Agnes Jensen accounts her experience of traveling through German-occupied Albania to Capri.
On Nov.8, 1943 I boarded a C-47 transport plane at Catania, Sicily for a last minute flight to Bari, Italy to evacuate sick and wounded soldiers. En route we were caught in violent storms that I feared would tear our plane apart – to add to our predicament the radio quit, severing contact with area bases. After a harrowing five hour flight we found an opening in the clouds and flat land below, where we crash landed. We were then on foot in German occupied Albania.
For the next 62 days, my colleagues (including 12 other flight nurses of the 807th medical squadron) and I dodged enemy patrols while hiking on rugged mountain trails in rain, sleet, snow, or sunshine – always in search of food and lodging. We were constantly plagued with dysentery, boils, hepatitis, and body lice.
After one month we made contact with a British SAS Group (comparable to our OSS) who had wireless contact with our headquarters in Cairo. They assigned an officer to guide us across the country to the Adriatic Sea.
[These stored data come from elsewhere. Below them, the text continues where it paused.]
(** From a client's bytes to its refusal. The same bytes with a pair that is not configured
    reach nothing: what is done is the same whatever the resolver, the sockets and the clock
    would do, no slot is taken, and the client reads the status 407 with the challenge
    for Basic credentials, or finds the connection closed where guesses are limited. *)
Theorem refused_end_to_end env env' ctx q user pass host port chunks ev held stream_id w :
  has_room held → sends (connect_section user pass host port) chunks →
  auth ctx ≠ [] → (Auth.COLON ∉ user) → (mkUser user pass ∉ auth ctx) →
  authority_octets (authority_of host port) →
  ∃ req ctx' handled,
    (read_from held chunks ev).2 = Some (Ok req) ∧
    handle_request (QuinnError := QuinnError) env req stream_id ctx q w = Some (ctx', q, handled) ∧
    handle_request (QuinnError := QuinnError) env' req stream_id ctx q w = Some (ctx', q, handled) ∧
    is_authenticated ctx' = is_authenticated ctx ∧
    ((∃ reason, handled = ClosedConnection 0x10b reason ∧ 0 < max_auth_failures ctx) ∨
     ∃ frame, handled = AnsweredOnly (Stop H3_NO_ERROR :: Write frame :: ending w) ∧
       ∀ pieces, concat pieces = frame →
         ∃ d block, feed (Frame.new Frame.Request, 0) pieces = ([FrameItem (Headers block)], Ok (d, 0)) ∧
           Qpack.decode block MAX_FIELD_SECTION_SIZE =
             Ok [mkField (lit ":status") (lit "407"); mkField PROXY_AUTHENTICATE CHALLENGE]).
Proof.
  intros Hroom Hsends Hne Hc Hn Ha.
  destruct challenge_frame as (frame & Hcf & Hframe & Hlen).
  destruct (connect_denied user pass host port (auth ctx) Hne Hc Hn) as [denials Hauth].
  pose proof (record_failures_keeps (claims denials) ctx) as Hk.
  exists (connect_request user pass host port).
  destruct (record_failures (claims denials) ctx) as [ctx' spent] eqn:Er. destruct Hk as (Hd & _ & _ & Hs).
  assert (∀ env : Env UdpSocket TcpSocket,
    handle_request (QuinnError := QuinnError) env (connect_request user pass host port) stream_id ctx q w =
    Some (ctx', q, if spent then ClosedConnection AUTH_FAILURE_LIMIT_CODE "too many authentication failures"
                   else AnsweredOnly (Stop H3_NO_ERROR :: Write frame :: ending w))) as Hhandle.
  { intros env0. unfold handle_request. change (connection_specific_field _) with (@None bytes). cbv iota.
    change (MAX_CREDENTIAL_VALUES <? _)%nat with false. cbv iota. rewrite Hauth, Er.
    destruct spent; [done|]. rewrite Hcf. cbn [mbind option_bind].
    by rewrite (refuse_with_eq _ _ _ w Hframe). }
  do 2 eexists. split_and!; [by eapply section_is_read, connect_section_request|apply Hhandle..|by unfold is_authenticated; rewrite Hd|].
  destruct spent; [left; eexists; split; [reflexivity|by apply Hs]|right]. exists frame. split; [done|].
  intros pieces Hp.
  destruct (response_roundtrip PROXY_AUTHENTICATION_REQUIRED challenge pieces frame 0) as (items & d & block & Hf & -> & _ & Hdec);
    [done|by vm_compute|by vm_compute|done|done|done|].
  exists d, block. split; [done|]. exact Hdec.
Qed.
End EndToEnd.

(** ** Witnesses *)

Section Witnesses.
#[local] Existing Instance counting_semaphore.
#[local] Existing Instance flag_notify.
#[local] Existing Instance documented_percent_decode.

(** A resolver that knows one address and a network that connects to it. *)
#[local] Definition address : SocketAddr := mkSocketAddr (V4 (mk4 (as_u8 8) (as_u8 8) (as_u8 8) (as_u8 8))) 443.

#[local] Definition open_env : Env unit unit :=
  mkEnv unit unit (λ _, Ok tt) (λ s _, Ok s) (λ s, s) (λ _, Completes 1 (Ok tt)) (λ s, s) (λ _, false)
    24 23 105 12 99 (λ _ _, Answers 1 (Ok [address])) true 0 10.

(** The same, with the stream's datagrams not yet claimed. *)
#[local] Definition udp_env : Env unit unit :=
  mkEnv unit unit (λ _, Ok tt) (λ s _, Ok s) (λ s, s) (λ _, Hangs) (λ s, s) (λ _, false)
    24 23 105 12 99 (λ _ _, Answers 1 (Ok [address])) false 0 10.

#[local] Definition someone : User := mkUser (lit "user1") (lit "secret").
#[local] Definition room : Quota Z (bool * bool) := quota_new 2.
#[local] Definition their_context : Context :=
  context_new (mkSettings [someone] (mkPolicy false [25]) 3 100 (Some 10) Net.Ipv4 64) true.

#[local] Definition wire (user pass : bytes) : bytes :=
  let block := Qpack.encode [] (connect_section user pass (lit "example.com") 443) in
  varint_bytes HEADERS ++ varint_bytes (blen block) ++ block.

#[local] Lemma sends_wire pass :
  pass = lit "secret" ∨ pass = lit "guess!" →
  sends (connect_section (lit "user1") pass (lit "example.com") 443)
    [take 5 (wire (lit "user1") pass); drop 5 (wire (lit "user1") pass)].
Proof.
  intros Hp. exists [], [], 0, (wire (lit "user1") pass), [].
  split_and!; [constructor|done| | |destruct Hp as [->| ->]; by vm_compute|].
  - apply frame_wire_intro; apply is_varint_bytes; destruct Hp as [->| ->]; by vm_compute.
  - destruct Hp as [->| ->]; by vm_compute.
  - cbn [concat app]. by rewrite !app_nil_r, take_drop.
Qed.

#[local] Ltac decided := apply (bool_decide_unpack _); vm_compute; exact I.

#[local] Lemma example_name_ok : is_host (lit "example.com").
Proof. split; [done|]. split; decided. Qed.

#[local] Lemma example_authority : authority_octets (authority_of (lit "example.com") 443).
Proof. split; vm_compute; done. Qed.

Lemma connect_end_to_end_witness :
  ∃ req ctx' frame,
    (read_from (QuinnError := unit) (λ e, e) 0
       [take 5 (wire (lit "user1") (lit "secret")); drop 5 (wire (lit "user1") (lit "secret"))] []).2 =
      Some (Ok req) ∧
    handle_request (QuinnError := unit) open_env req 0 their_context room Written =
      Some (ctx', default room (acquire room), TcpAttempt [Write frame] (Established tt)).
Proof.
  destruct (connect_end_to_end (QuinnError := unit) (λ e, e) open_env their_context room
    (default room (acquire room)) someone (lit "example.com") 443
    [take 5 (wire (lit "user1") (lit "secret")); drop 5 (wire (lit "user1") (lit "secret"))] [] 0 0 tt)
    as (req & ctx' & frame & Hr & Hh & _).
  - split; by vm_compute.
  - apply sends_wire. by left.
  - by left.
  - decided.
  - apply example_name_ok.
  - decided.
  - apply example_authority.
  - lia.
  - reflexivity.
  - reflexivity.
  - exists [address]. split.
    { split; [done|]. exists 1, [address]. split; [reflexivity|]. split; [intros b [= <-]; lia|].
      vm_compute. reflexivity. }
    exists [], address, [], 1. split; [vm_compute; reflexivity|]. split; [constructor|].
    split; [reflexivity|]. split; [lia|]. intros b [= <-]. cbn. lia.
  - exists req, ctx', frame. by split.
Defined.

Lemma refused_end_to_end_witness :
  ∃ req ctx' handled,
    (read_from (QuinnError := unit) (λ e, e) 0
       [take 5 (wire (lit "user1") (lit "guess!")); drop 5 (wire (lit "user1") (lit "guess!"))] []).2 =
      Some (Ok req) ∧
    handle_request (QuinnError := unit) open_env req 0 their_context room Written =
      Some (ctx', room, handled) ∧ is_authenticated ctx' = false.
Proof.
  destruct (refused_end_to_end (QuinnError := unit) (λ e, e) open_env open_env their_context room
    (lit "user1") (lit "guess!") (lit "example.com") 443
    [take 5 (wire (lit "user1") (lit "guess!")); drop 5 (wire (lit "user1") (lit "guess!"))] [] 0 0 Written)
    as (req & ctx' & handled & Hr & Hh & _ & Ha & _).
  - split; by vm_compute.
  - apply sends_wire. by right.
  - done.
  - decided.
  - decided.
  - apply example_authority.
  - exists req, ctx', handled. by split.
Defined.

#[local] Definition udp_wire : bytes :=
  let block := Qpack.encode [] (udp_section (lit "user1") (lit "secret") (lit "proxy") (lit "example.com") 443) in
  varint_bytes HEADERS ++ varint_bytes (blen block) ++ block.

Lemma connect_udp_end_to_end_witness :
  ∃ req ctx' frame session,
    (read_from (QuinnError := unit) (λ e, e) 0 [udp_wire] []).2 = Some (Ok req) ∧
    handle_request (QuinnError := unit) udp_env req 4 their_context room Written =
      Some (ctx', default room (acquire room), UdpAttempt [Write frame] (Some (session, tt))).
Proof.
  destruct (connect_udp_end_to_end (QuinnError := unit) (λ e, e) udp_env their_context room
    (default room (acquire room)) someone (lit "proxy") (lit "example.com") 443 [udp_wire] [] 0 4 [address] tt)
    as (req & ctx' & frame & Hr & Hh & _).
  - split; by vm_compute.
  - exists [], [], 0, udp_wire, []. split_and!; [constructor|done| |by vm_compute..|].
    + apply frame_wire_intro; apply is_varint_bytes; by vm_compute.
    + by rewrite app_nil_r.
  - by left.
  - decided.
  - split; vm_compute; done.
  - apply example_name_ok.
  - by vm_compute.
  - decided.
  - lia.
  - reflexivity.
  - reflexivity.
  - reflexivity.
  - split; [done|]. exists 1, [address]. split; [reflexivity|]. split; [intros b [= <-]; lia|].
    vm_compute. reflexivity.
  - exists [], address, []. split; [reflexivity|]. split; [reflexivity|constructor].
  - exists req, ctx', frame. eexists. split; [exact Hr|exact Hh].
Defined.
End Witnesses.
At the same time our AAF dispatched an OSS officer into Albania to try [to] reach us.
An attempt to rescue us by air on Dec. 28th ended in disappointment – the young British officer decided it was too risky to signal the planes to land since German troops had occupied a nearby town a few days before. We tearfully watched them fly away and leave us.
On the 6th of January we finally met Capt. Lloyd Smith – the OSS officer. With his help we reached the coast by hiking non-stop through the heavily patrolled coastal mountains. A British launch picked us up after midnight and we finally reached Bari exactly two months late. We had walked over 800 miles!